Spot iron ore prices 62 per cent (Fe) delivered to Qingdao, China (indicative of prices paid to Canadian producers in the Labrador Trough) lost ground in May, dropping to US$136.67 per tonne from US$147.65 in April.  However, prices have steadied in recent weeks, with China's steel production holding up at a high level.  Gold prices remain volatile, with the market looking for aggressive monetary policy easing by the Fed or the European Central Bank.

Market conditions for potash are lacklustre, with the market dampened by high producer inventories - reflecting a lack of new business in India - and awaiting a third-quarter contract with China.  India has cut potash subsidies for farmers (likely due to budgetary constraints), raising effective prices in India.  However, buying by India should resume around August.  Volumes remain good into Brazil.  Spot prices (FOB Vancouver) edged down from US$480 per tonne in April to US$475 in May, but remain above year-ago levels of US$445.

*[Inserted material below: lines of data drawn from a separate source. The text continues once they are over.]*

Definition calibrate (start : Q) (polls : list (Q * list Q)) : Q :=
  let calibEndTime := start ⊕ 2000 in
  let '(rmsSum, rmsCount) := calibrationLoop calibEndTime polls 0 0%Z in
  if (0 <? rmsCount)%Z then rmsSum ⊘ inject_Z rmsCount else Double.lit 0.01.

(** The update of [loudPenalty] in one tick. *)
Definition tickPenalty (baseline : Q) (data : list Q) (loudPenalty : Q) : Q :=
  let currentRMS := rms data in
  let loudThreshold := baseline ⊕ Double.lit 0.10 in
  if Js.gt currentRMS loudThreshold
  then loudPenalty ⊕ Js.Math_min (Double.lit 0.03) (currentRMS ⊖ loudThreshold)
  else loudPenalty.

(** The updates of the accumulators in one tick. *)
Definition tickVars (baseline : Q) (inp : TickInput) (v : Vars) : Vars :=
  let loudPenalty' := tickPenalty baseline (rmsData inp) (loudPenalty v) in
  let p := tickProbability (outcome inp) in
  let '(streak', streakBonus') :=
    if Js.ge p (Double.lit 0.6)
    then let st := (streak v + 1)%Z in
         (st, if ((0 <? st)%Z && (Z.rem st 4 =? 0)%Z)%bool
              then (streakBonus v + 1)%Z else streakBonus v)
    else (0%Z, streakBonus v) in
  mkVars (laughProbSum v ⊕ p) (frameCount v + 1)%Z loudPenalty'
         streak' streakBonus' (elapsedTime v + TICK_INTERVAL)%Z.

(** The body of the setInterval callback. *)
Definition gameLoopTick (playerName : string) (inp : TickInput) (s : State)
  : State * list Ui.Call :=
  if negb (isRoundRunning s) then (s, [])
  else
    let log :=
      match outcome inp with
      | Throws err =>
          [Ui.logDebug ("Classification error: " +:+ error_text err)]
      | Yields _ => []
      end in
    let p := tickProbability (outcome inp) in
    let v := tickVars (baselineRMS s) inp (vars s) in
    let ema := EMA_ALPHA ⊗ (p ⊗ 100) ⊕ (1 ⊖ EMA_ALPHA) ⊗ emaLaughProb s in
    let s := mkState (audioClassifier s) (audioOpen s) (gameLoop s)
                     (isRoundRunning s) (baselineRMS s) ema v
                     (localStorage s) in
    let out := log ++
               [Ui.updateMeter "laugh" ema (Ui.toFixed ema 1 "%");
                Ui.updateMeter "joy" (inject_Z (joyRank v))
                               (Ui.toString (joyRank v))] in
    if (ROUND_DURATION <=? elapsedTime v)%Z
    then Ui.andThen (s, out) (stopRound playerName (joyRank v) (tickNow inp))
    else (s, out).

(** [startLaughRound], as in [Laugh] with the calibration above. *)
Definition startLaughRound (inp : StartInput) (s : State)
  : State * list Ui.Call * option JsError :=
  let s := cleanupAudio s in
  match ensureClassifier (classifierFails inp) s with
  | (s, out, Some err) => (s, out, Some err)
  | (s, out, None) =>
      let out := out ++ [Ui.setStatus "Requesting microphone..." "warn"] in
      match microphoneFails inp with
      | Some err => (s, out, Some err)
      | None =>
          let baseline := calibrate (calibStart inp) (calibPolls inp) in
          (mkState (audioClassifier s) true true true baseline 0 freshVars
                   (localStorage s),
           out ++ [Ui.setStatus "Calibrating background noise... (2s)" "warn";
                   Ui.logDebug "Calibration complete.";
                   Ui.setStatus "Go! Laugh for 10 seconds!" "ok"],
           None)
      end
  end.

(** One event of the page, delivered to its handler. *)
Definition step (playerName : string) (a : Action) (s : State)
  : State * list Ui.Call :=
  match a with
  | Tick inp => if gameLoop s then gameLoopTick playerName inp s else (s, [])
  | StopClick now => stopClick playerName now s
  end.

Definition run (playerName : string) (s : State) (acts : list Action)
  : State * list Ui.Call :=
  Ui.runAll (step playerName) s acts.

End WithPlatform.

End Laugh64.

(* ===================================================================== *)
(** ** shake.js                                                            *)
(* ===================================================================== *)

Module Shake.

Local Open Scope Q_scope.

(** [DeviceMotionEventAcceleration] and [DeviceMotionEventRotationRate]:
    every component may be null. *)
Record Acceleration := mkAcc { x : option Q; y : option Q; z : option Q }.
Record RotationRate :=
  mkRot { alpha : option Q; beta : option Q; gamma : option Q }.

(** A devicemotion event, with the reading of performance.now() at the
    time it is handled. *)
Record MotionEvent := mkEvent {
  timeStamp : Q;
  performanceNow : Q;
  acceleration : option Acceleration;
  accelerationIncludingGravity : option Acceleration;
  rotationRate : option RotationRate
}.

(** The numeric conversion of a nullable number: null becomes 0. *)
Definition toNumber (v : option Q) : Q :=
  match v with
  | Some q => q
  | None => 0
  end.

(** [v || 0] on a nullable number. *)
Definition orZero (v : option Q) : Q :=
  match v with
  | Some q => Js.or_else q 0
  | None => 0
  end.

Definition ROUND_DURATION : Q := 10000.
Definition FRAME_INTERVAL : Q := 1000 / 60.

(** The module-level variables, the closure variable [elapsedTime], the
    listener and timer registrations and the score slots of localStorage. *)
Record State := mkState {
  isRoundRunning : bool;
  motionDataAvailable : bool;
  lastTimestamp : Q;
  integratedAccEnergy : Q;
  integratedRotEnergy : Q;
  liveAcceleration : Q;
  liveRotation : Q;
  listening : bool;            (* onDeviceMotion is registered *)
  timerPending : bool;         (* the timeout of [gameLoopId] is pending *)
  elapsedTime : Q;
  localStorage : Core.Storage
}.

(** [const now = event.timeStamp || performance.now()] *)
Definition eventNow (event : MotionEvent) : Q :=
  Js.or_else (timeStamp event) (performanceNow event).

(** [lastTimestamp ? (now - lastTimestamp) / 1000 : 0.016] *)
Definition elapsedDt (lastTimestamp now : Q) : Q :=
  if Js.truthy lastTimestamp then (now - lastTimestamp) / 1000 else 0.016.

(** [if (dt <= 0 || dt > 0.25) dt = 0.016] *)
Definition clampDt (dt : Q) : Q :=
  if (Js.le dt 0 || Js.gt dt 0.25)%bool then 0.016 else dt.

(** The three axes read by the handler. *)
Definition axes (event : MotionEvent) : Q * Q * Q :=
  match acceleration event with
  | Some (mkAcc (Some ax) ay az) => (ax, toNumber ay, toNumber az)
  | _ =>
      match accelerationIncludingGravity event with
      | Some (mkAcc (Some gx) gy gz) => (gx, toNumber gy, toNumber gz - 9.81)
      | _ => (0, 0, 0)
      end
  end.

(** [cleanupMotion] *)
Definition cleanupMotion (s : State) : State :=
  mkState false (motionDataAvailable s) (lastTimestamp s)
          (integratedAccEnergy s) (integratedRotEnergy s)
          (liveAcceleration s) (liveRotation s) false false
          (elapsedTime s) (localStorage s).

(** [stopRound(name, finalScore)]; [now] is the reading of Date.now(). *)
Definition stopRound (name : string) (finalScore : Z) (now : Z) (s : State)
  : State * list Ui.Call :=
  if negb (isRoundRunning s) then (s, [])
  else
    let s := cleanupMotion s in
    let out := [Ui.setStatus "Round finished!" "ok";
                Ui.setButtonStates false false true] in
    let '(store, isNewBest) :=
      Core.saveScore "shake" name finalScore now (localStorage s) in
    let s := mkState (isRoundRunning s) (motionDataAvailable s)
                     (lastTimestamp s) (integratedAccEnergy s)
                     (integratedRotEnergy s) (liveAcceleration s)
                     (liveRotation s) (listening s) (timerPending s)
                     (elapsedTime s) store in
    if isNewBest
    then (s, out ++ [Ui.setStatus "New personal best!" "ok";
                     Ui.triggerConfetti])
    else (s, out).

(** [Math.round(6 * integratedAccEnergy + 2 * integratedRotEnergy)] *)
Definition shakeRank (s : State) : Z :=
  Js.Math_round (6 * integratedAccEnergy s + 2 * integratedRotEnergy s).
(** * Numina server: streaming completion pipeline and intelligence compressor

    A shallow embedding of the parts of the server that the specification's
    testable properties talk about:

    - [routes/completion.js]: marker extraction ([extractJsonPattern]), the
      response cleaner ([cleanResponse]), the commit step
      ([processResponseAndSave]) and the three handlers of the streaming
      endpoint (['data'], ['end'], ['error']);
    - the llama.cpp ("optimized") variant of the same route: [extractMetadata],
      its ['data'] / ['end'] / ['error'] / timeout / close handlers and
      [processStreamResponse];
    - the first, non-streaming completion route that comes before it in the
      same file: its cleaning of the reply and what it stores and answers;
    - [routes/emotions.js]: the validation of [POST /emotions];
    - [models/User.js]: [hasActiveNuminaTrace];
    - [services/intelligenceCompressorV2.js]: the whole of [compressForLLM].

    Conventions of the embedding.

    - A JavaScript string is a [list ascii]: a sequence of code units in the
      range U+0000..U+00FF.  Every string operation below ([trim], [\s],
      [toLowerCase], JSON quoting) is the JavaScript one restricted to that
      range.  [JSON_parse] throws on a [\u] escape above U+00FF, which
      [JSON.parse] accepts; [extractMetadata] is therefore also given over
      any function in the place of [JSON.parse].
    - The chunk of a ['data'] event is its text, [chunk.toString()]; the
      bytes and their decoding are not represented.  For ASCII bytes the two
      are the same.
    - A finite JavaScript number is an exact decimal [m * 10^e]; arithmetic is
      done in [Q].  [NaN] and the infinities are represented where the code
      can produce them; binary rounding and the sign of zero are not.
    - A JavaScript value is JSON-like data ([value]); an object is the list of
      its own enumerable properties in the order [Object.entries] lists them.
    - An exception is a [Throw] result; [try]/[catch] is a match on it.
    - The HTTP response is a record of what was written to the client. *)

From Stdlib Require Import List Ascii String Bool Arith ZArith QArith Qround Lia.
Import ListNotations.
(** [PackagePage.methods] *)
Definition PackagePage_methods (pkg : ref) : result (list ref) :=
  init ← dict_index (contents (deref pkg)) "__init__";
  Return (methods deref init).

(** [o] has the owners [p1; ...; root]: its parent is [p1], whose parent
    is [p2], and so on up to [root], which has none. *)
Fixpoint parent_chain (o : ref) (owners : list ref) : Prop :=
  match owners with
  | [] => parent (deref o) = None
  | p :: up => parent (deref o) = Some p ∧ parent_chain p up
  end.

(** [ob.documentation_location is model.DocLocation.OWN_PAGE] *)
Definition has_own_page (o : ref) : bool :=
  match documentation_location (deref o) with
  | OWN_PAGE => true
  | _ => false
  end.

(** [tags.code(epydoc2stan.taglink(ob, page_url, ob.name))] *)
Definition name_link (url : string) (o : ref) : Stan :=
  Tag "code" [] [taglink o url (Some (name (deref o)))].

(** [tags.wbr], the tag itself. *)
Definition wbr : Stan := Tag "wbr" [] [].

(** The loop [while ob: ...; ob = ob.parent] of [CommonPage.namespace].
    A [while] loop is not bounded by the recursion limit: [None] is for a
    loop that has not ended after [fuel] rounds. *)
Fixpoint namespace_loop (fuel : nat) (url : string) (o : option ref)
    (parts : list Stan) : option (list Stan) :=
  match o with
  | None => Some parts
  | Some o =>
      match fuel with
      | 0 => None
      | S fuel' =>
          let parts :=
            match documentation_location (deref o) with
            | OWN_PAGE =>
                let parts :=
                  match parts with
                  | [] => parts
                  | _ => parts ++ [Str "."; wbr]
                  end in
                parts ++ [name_link url o]
            | _ => parts
            end in
          namespace_loop fuel' url (parent (deref o)) parts
      end
  end.

(** [CommonPage.namespace], on the page of [self_ob]. *)
Definition namespace (fuel : nat) (self_ob : ref) (obj : ref) : option (list Stan) :=
  parts ← namespace_loop fuel (page_url deref self_ob) (Some obj) [];
  Some (reverse parts).

(** [CommonPage.part] *)
Definition part (fuel : nat) (self_ob : ref) : option (list Stan) :=
  match parent (deref self_ob) with
  | Some p =>
      ns ← namespace fuel self_ob p;
      Some [Str "Part of "; Tag "code" [] [Seq ns]]
  | None => Some []
  end.

(** [ClassPage.baseName] *)
Definition baseName (self_ob : ref) (data : chain) : result (list Stan) :=
  let url := page_url deref self_ob in
  match data with
  | [] => Raise IndexError
  | source_base :: _ =>
      let r := [name_link url source_base] in
      let bases_to_mention := slice_inner data in
      match bases_to_mention with
      | [] => Return r
      | _ =>
          tail ← for_loop (reverse bases_to_mention)
                   (λ b tail, Return (tail ++ [name_link url b; Str ", "]))
                   [];
          tail ← del_last tail;
          Return (r ++ [Str " (via "; Seq tail; Str ")"])
      end
  end.

(** [ClassPage.baseTables]; the comparison [==] of two documentables is
    that of their identities. *)
Definition baseTables (self : ClassPage) : result (list BaseTableSlots) :=
  let baselists := baselists self in
  match baselists with
  | [] => Return []
  | first :: rest =>
      source_base ← match first.1 with
                    | [] => Raise IndexError
                    | b :: _ => Return b
                    end;
      let baselists :=
        if decide (source_base = ob self) then rest else baselists in
      for_loop baselists
        (λ '(b, attrs) acc,
           nm ← baseName (ob self) b;
           Return (acc ++ [mkBaseTableSlots nm
                             (ChildTable (ob self)
                                (sorted Z.leb
                                   (λ o, (- privacyClass_value (deref o))%Z)
                                   attrs))]))
        []
  end.

(** Attributes of the object model that [classSignature] and [extras]
    read and that are not in [Documentable]: the raw and the resolved
    names of the bases of a class, the [url] of an object, the lookup
    [system.intersphinx.getLink] and [util.srclink]. *)
Variable rawbases : ref → list string.
Variable bases : ref → list string.
Variable url : ref → string.
Variable intersphinx_getLink : string → option string.
Variable srclink : ref → option string.

(** What the loop of [classSignature] appends for one base: a link to
    the page of an internal class or to the external documentation that
    intersphinx knows, and a [span] when there is no link. *)
Definition base_node (nm full_name : string) (base : option ref) : Stan :=
  let link :=
    match base with
    | None => intersphinx_getLink full_name
    | Some base => Some (url base)
    end in
  match link with
  | None => Tag "span" [("title", full_name)] [Str nm]
  | Some href => Tag "a" [("href", href); ("title", full_name)] [Str nm]
  end.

Scotia Economics provides clients with in-depth research into the factors shaping the outlook for Canada and the global economy, including macroeconomic developments, currency and capital market trends, commodity and industry performance, as well as monetary, fiscal and public policy issues.

SOURCE Scotiabank

For further information:

Patricia Mohr, Scotiabank Economics, (416) 866-4210, patricia.mohr@scotiabank.com; or
Joe Konecny, Media Communications, (416) 933-1795, joe.konecny@scotiabank.com.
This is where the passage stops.